= Activity =
Write out each line of the material again, word for word.

BEGIN Materials provided

(** *** Joins *)

(** A waiter enters [f], which is in the table or new. *)
Lemma enter_step t ws page f deadline charge acquisition plaintext : table_ok t →
  (pf_flights t !! page = Some f ∧ (size (waiters (pfl_state f)) < fli_waiters_per_flight (pf_limits t))%nat) ∨
  (pf_flights t !! page = None ∧ (size (pf_flights t) < fli_entries (pf_limits t))%nat ∧ ∃ c, f = new_flight c) →
  let t' := mkPageFlights (pf_flights t) (pf_limits t) (pf_now t) (pf_next_id t + 1) in
  tstep None t ws
    (set_flight t' page (flight_with f (register pw_deadline (pfl_state f) (pf_next_id t) (mkPageWaiter deadline charge) acquisition plaintext))) ws.
Proof.
  intros Ht Hcase t'.
  assert (Hmono : ∀ f0, flight_ok (pf_limits t) (pf_next_id t) f0 → flight_ok (pf_limits t) (pf_next_id t + 1) f0)
    by (intros f0 [Hc Hs]; split; [eapply pcore_mono; [|done]; lia|done]).
  assert (Hc : pcore (fli_generations_per_flight (pf_limits t)) (pf_next_id t) (pfl_idle f) (pfl_state f) (pfl_identity f)).
  { destruct Hcase as [[Hf _]|(_ & _ & c & ->)]; [by apply (to_flight t Ht page f Hf)|]. exists []. split; [by intros id ?%elem_of_nil|].
    split; simpl; [|done|lia|by intros id w]. split; simpl; [done|by intros d id|]. intros id [[w Hw]|?]; [by rewrite lookup_empty in Hw|done]. }
  destruct (register_step split _ _ _ _ _ (mkPageWaiter deadline charge) acquisition plaintext Hc) as (H1 & H2 & H3).
  set (s' := register _ _ _ _ _ _) in *. clearbody s'.
  assert (Hok : flight_ok (pf_limits t) (pf_next_id t + 1) (flight_with f s')).
  { split; [exact H1|]. simpl. rewrite H3. destruct Hcase as [[_ Hlt]|(_ & _ & c & ->)]; [lia|]. simpl. rewrite map_size_empty. lia. }
  assert (Hlive : live_flight (flight_with f s')) by (left; simpl; by rewrite H3).
  split_and!; [split; simpl| |split; [done|]]; [| | |done|].
  - destruct Hcase as [[Hf _]|(Hf & Hlt & _)]; [rewrite map_size_insert_Some by eauto; apply Ht|rewrite map_size_insert_None by done; lia].
  - intros page' f0 [[<- <-]|[_ Hf0]]%lookup_insert_Some; [done|]. by eapply Hmono, to_flight.
  - intros page' f0 [[<- <-]|[_ Hf0]]%lookup_insert_Some; [done|]. by eapply to_live.
  - intros page' f0 id w tok Hf0 Hw Htok _. simpl. destruct (decide (page = page')) as [<-|Hne]; [|right; exists f0, w; by rewrite lookup_insert_ne].
    destruct Hcase as [[Hf _]|(Hf & _)]; [|congruence]. simplify_eq. destruct (proj2 (H2 ws) id w tok) as [?|(w' & ? & ?)]; try done; [by left|].
    right. eexists _, w'. rewrite lookup_insert_eq. done.
Qed.

Lemma skip_id_step t ws : table_ok t → tstep None t ws (mkPageFlights (pf_flights t) (pf_limits t) (pf_now t) (pf_next_id t + 1)) ws.
Proof.
  intros []. split_and!; [split; simpl; try done|done|by apply tkeeps_same]. intros page f Hf. destruct (to_flight0 page f Hf) as [Hc Hs].
  split; [eapply pcore_mono; [|done]; lia|done].
Qed.

Lemma join_register_step t page deadline attempts plaintext partial q ws : table_ok t →
  (∀ f, pf_flights t !! page = Some f → (size (waiters (pfl_state f)) < fli_waiters_per_flight (pf_limits t))%nat) →
  let '(_, (t', _)) := join_register reserve t page deadline attempts plaintext partial q in tstep None t ws t' ws.
Proof.
  intros Ht Hw. unfold join_register. destruct (join_budget_gate _ _ _ _) as [[]|e]; [|by apply tstep_refl].
  destruct (reserve q Reserve_Waiter) as [[charge|e] q1]; [|by apply tstep_refl]. simpl.
  destruct (pf_flights t !! page) as [f|] eqn:Hf; [apply enter_step; [done|]; left; auto|].
  unfold entry_cap_gate. destruct (Nat.leb_spec (fli_entries (pf_limits t)) (size (pf_flights t))); [by apply skip_id_step|].
  destruct (reserve q1 Reserve_Flight) as [[c|e] q2]; [|by apply skip_id_step]. apply enter_step; [done|]. right. split_and!; [done|done|by exists c].
Qed.

Lemma join_existing_room (s : @State C P O Error (PageWaiter R) N) plaintext limits :
  join_existing s plaintext limits = Ok None → (size (waiters s) < fli_waiters_per_flight limits)%nat.
Proof.
  unfold join_existing. intros Hj. destruct (Nat.leb_spec (fli_waiters_per_flight limits) (size (waiters s))); [|done]. exfalso. by repeat case_match.
Qed.

Lemma page_join_step t page now deadline attempts plaintext q ws : table_ok t →
  let '(_, (t', _, ws')) := page_join split reserve t page now deadline attempts plaintext q ws in tstep None t ws t' ws'.
Proof.
  intros Ht. pose proof (set_now_step None t ws now Ht) as Hn. unfold page_join.
  pose proof (refreshed_step None (set_now t now) page ws (proj1 Hn)) as Hr. destruct (refreshed split (set_now t now) page ws) as [existing [t1 ws1]].
  destruct Hr as (Hs & _ & He). pose proof (tstep_trans _ _ _ _ _ _ _ Hn Hs) as Hs1.
  assert (Hgo : ∀ partial, (∀ f, pf_flights t1 !! page = Some f → (size (waiters (pfl_state f)) < fli_waiters_per_flight (pf_limits t1))%nat) →
    let '(_, (t', _, ws')) := (let '(r, (t', q')) := join_register reserve t1 page deadline attempts plaintext partial q in (r, (t', q', ws1))) in
    tstep None t ws t' ws').
  { intros partial Hroom. pose proof (join_register_step t1 page deadline attempts plaintext partial q ws1 (proj1 Hs) Hroom) as Hj.
    destruct (join_register _ _ _ _ _ _ _ _) as [r [t' q']]. by eapply tstep_trans. }
  destruct existing as [f|].
  - destruct (join_existing (pfl_state f) plaintext (pf_limits t1)) as [[settled|]|e] eqn:Hj; [done| |done]. apply Hgo.
    intros f' Hf'. destruct He as [Hf _]. simplify_eq. by eapply join_existing_room.
  - apply Hgo. destruct He as [Hno ->]. intros f Hf. congruence.
Qed.

Lemma page_join_copy_step t page now deadline q ws : table_ok t →
  let '(_, (t', _, ws')) := page_join_copy split reserve t page now deadline q ws in tstep None t ws t' ws'.
Proof.
  intros Ht. pose proof (set_now_step None t ws now Ht) as Hn. unfold page_join_copy.
  pose proof (refreshed_step None (set_now t now) page ws (proj1 Hn)) as Hr. destruct (refreshed split (set_now t now) page ws) as [existing [t1 ws1]].
  destruct Hr as (Hs & _ & He). pose proof (tstep_trans _ _ _ _ _ _ _ Hn Hs) as Hs1. destruct existing as [f|]; [|done].
  destruct (join_copy_existing _ _ _) as [[|settled|]|e] eqn:Hj; try done.
  destruct (reserve q Reserve_Waiter) as [[charge|e] q1]; [|done]. simpl. eapply tstep_trans; [exact Hs1|].
  apply (enter_step t1 ws1 page f); [apply Hs|]. left. split; [apply He|].
  unfold join_copy_existing in Hj. destruct (Nat.leb_spec (fli_waiters_per_flight (pf_limits t1)) (size (waiters (pfl_state f)))); [|done].
  exfalso. by repeat case_match.
Qed.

END Materials provided

= Answer space =
(** *** Joins *)

(** A waiter enters [f], which is in the table or new. *)
Lemma enter_step t ws page f deadline charge acquisition plaintext : table_ok t →
  (pf_flights t !! page = Some f ∧ (size (waiters (pfl_state f)) < fli_waiters_per_flight (pf_limits t))%nat) ∨
  (pf_flights t !! page = None ∧ (size (pf_flights t) < fli_entries (pf_limits t))%nat ∧ ∃ c, f = new_flight c) →
  let t' := mkPageFlights (pf_flights t) (pf_limits t) (pf_now t) (pf_next_id t + 1) in
  tstep None t ws
    (set_flight t' page (flight_with f (register pw_deadline (pfl_state f) (pf_next_id t) (mkPageWaiter deadline charge) acquisition plaintext))) ws.
Proof.
  intros Ht Hcase t'.
  assert (Hmono : ∀ f0, flight_ok (pf_limits t) (pf_next_id t) f0 → flight_ok (pf_limits t) (pf_next_id t + 1) f0)
    by (intros f0 [Hc Hs]; split; [eapply pcore_mono; [|done]; lia|done]).
  assert (Hc : pcore (fli_generations_per_flight (pf_limits t)) (pf_next_id t) (pfl_idle f) (pfl_state f) (pfl_identity f)).
  { destruct Hcase as [[Hf _]|(_ & _ & c & ->)]; [by apply (to_flight t Ht page f Hf)|]. exists []. split; [by intros id ?%elem_of_nil|].
    split; simpl; [|done|lia|by intros id w]. split; simpl; [done|by intros d id|]. intros id [[w Hw]|?]; [by rewrite lookup_empty in Hw|done]. }
  destruct (register_step split _ _ _ _ _ (mkPageWaiter deadline charge) acquisition plaintext Hc) as (H1 & H2 & H3).
  set (s' := register _ _ _ _ _ _) in *. clearbody s'.
  assert (Hok : flight_ok (pf_limits t) (pf_next_id t + 1) (flight_with f s')).
  { split; [exact H1|]. simpl. rewrite H3. destruct Hcase as [[_ Hlt]|(_ & _ & c & ->)]; [lia|]. simpl. rewrite map_size_empty. lia. }
  assert (Hlive : live_flight (flight_with f s')) by (left; simpl; by rewrite H3).
  split_and!; [split; simpl| |split; [done|]]; [| | |done|].
  - destruct Hcase as [[Hf _]|(Hf & Hlt & _)]; [rewrite map_size_insert_Some by eauto; apply Ht|rewrite map_size_insert_None by done; lia].
  - intros page' f0 [[<- <-]|[_ Hf0]]%lookup_insert_Some; [done|]. by eapply Hmono, to_flight.
  - intros page' f0 [[<- <-]|[_ Hf0]]%lookup_insert_Some; [done|]. by eapply to_live.
  - intros page' f0 id w tok Hf0 Hw Htok _. simpl. destruct (decide (page = page')) as [<-|Hne]; [|right; exists f0, w; by rewrite lookup_insert_ne].
    destruct Hcase as [[Hf _]|(Hf & _)]; [|congruence]. simplify_eq. destruct (proj2 (H2 ws) id w tok) as [?|(w' & ? & ?)]; try done; [by left|].
    right. eexists _, w'. rewrite lookup_insert_eq. done.
Qed.

Lemma skip_id_step t ws : table_ok t → tstep None t ws (mkPageFlights (pf_flights t) (pf_limits t) (pf_now t) (pf_next_id t + 1)) ws.
Proof.
  intros []. split_and!; [split; simpl; try done|done|by apply tkeeps_same]. intros page f Hf. destruct (to_flight0 page f Hf) as [Hc Hs].
  split; [eapply pcore_mono; [|done]; lia|done].
Qed.

Lemma join_register_step t page deadline attempts plaintext partial q ws : table_ok t →
  (∀ f, pf_flights t !! page = Some f → (size (waiters (pfl_state f)) < fli_waiters_per_flight (pf_limits t))%nat) →
  let '(_, (t', _)) := join_register reserve t page deadline attempts plaintext partial q in tstep None t ws t' ws.
Proof.
  intros Ht Hw. unfold join_register. destruct (join_budget_gate _ _ _ _) as [[]|e]; [|by apply tstep_refl].
  destruct (reserve q Reserve_Waiter) as [[charge|e] q1]; [|by apply tstep_refl]. simpl.
  destruct (pf_flights t !! page) as [f|] eqn:Hf; [apply enter_step; [done|]; left; auto|].
  unfold entry_cap_gate. destruct (Nat.leb_spec (fli_entries (pf_limits t)) (size (pf_flights t))); [by apply skip_id_step|].
  destruct (reserve q1 Reserve_Flight) as [[c|e] q2]; [|by apply skip_id_step]. apply enter_step; [done|]. right. split_and!; [done|done|by exists c].
Qed.

Lemma join_existing_room (s : @State C P O Error (PageWaiter R) N) plaintext limits :
  join_existing s plaintext limits = Ok None → (size (waiters s) < fli_waiters_per_flight limits)%nat.
Proof.
  unfold join_existing. intros Hj. destruct (Nat.leb_spec (fli_waiters_per_flight limits) (size (waiters s))); [|done]. exfalso. by repeat case_match.
Qed.

Lemma page_join_step t page now deadline attempts plaintext q ws : table_ok t →
  let '(_, (t', _, ws')) := page_join split reserve t page now deadline attempts plaintext q ws in tstep None t ws t' ws'.
Proof.
  intros Ht. pose proof (set_now_step None t ws now Ht) as Hn. unfold page_join.
  pose proof (refreshed_step None (set_now t now) page ws (proj1 Hn)) as Hr. destruct (refreshed split (set_now t now) page ws) as [existing [t1 ws1]].
  destruct Hr as (Hs & _ & He). pose proof (tstep_trans _ _ _ _ _ _ _ Hn Hs) as Hs1.
  assert (Hgo : ∀ partial, (∀ f, pf_flights t1 !! page = Some f → (size (waiters (pfl_state f)) < fli_waiters_per_flight (pf_limits t1))%nat) →
    let '(_, (t', _, ws')) := (let '(r, (t', q')) := join_register reserve t1 page deadline attempts plaintext partial q in (r, (t', q', ws1))) in
    tstep None t ws t' ws').
  { intros partial Hroom. pose proof (join_register_step t1 page deadline attempts plaintext partial q ws1 (proj1 Hs) Hroom) as Hj.
    destruct (join_register _ _ _ _ _ _ _ _) as [r [t' q']]. by eapply tstep_trans. }
  destruct existing as [f|].
  - destruct (join_existing (pfl_state f) plaintext (pf_limits t1)) as [[settled|]|e] eqn:Hj; [done| |done]. apply Hgo.
    intros f' Hf'. destruct He as [Hf _]. simplify_eq. by eapply join_existing_room.
  - apply Hgo. destruct He as [Hno ->]. intros f Hf. congruence.
Qed.

Lemma page_join_copy_step t page now deadline q ws : table_ok t →
  let '(_, (t', _, ws')) := page_join_copy split reserve t page now deadline q ws in tstep None t ws t' ws'.
Proof.
  intros Ht. pose proof (set_now_step None t ws now Ht) as Hn. unfold page_join_copy.
  pose proof (refreshed_step None (set_now t now) page ws (proj1 Hn)) as Hr. destruct (refreshed split (set_now t now) page ws) as [existing [t1 ws1]].
  destruct Hr as (Hs & _ & He). pose proof (tstep_trans _ _ _ _ _ _ _ Hn Hs) as Hs1. destruct existing as [f|]; [|done].
  destruct (join_copy_existing _ _ _) as [[|settled|]|e] eqn:Hj; try done.
  destruct (reserve q Reserve_Waiter) as [[charge|e] q1]; [|done]. simpl. eapply tstep_trans; [exact Hs1|].
  apply (enter_step t1 ws1 page f); [apply Hs|]. left. split; [apply He|].
  unfold join_copy_existing in Hj. destruct (Nat.leb_spec (fli_waiters_per_flight (pf_limits t1)) (size (waiters (pfl_state f)))); [|done].
  exfalso. by repeat case_match.
Qed.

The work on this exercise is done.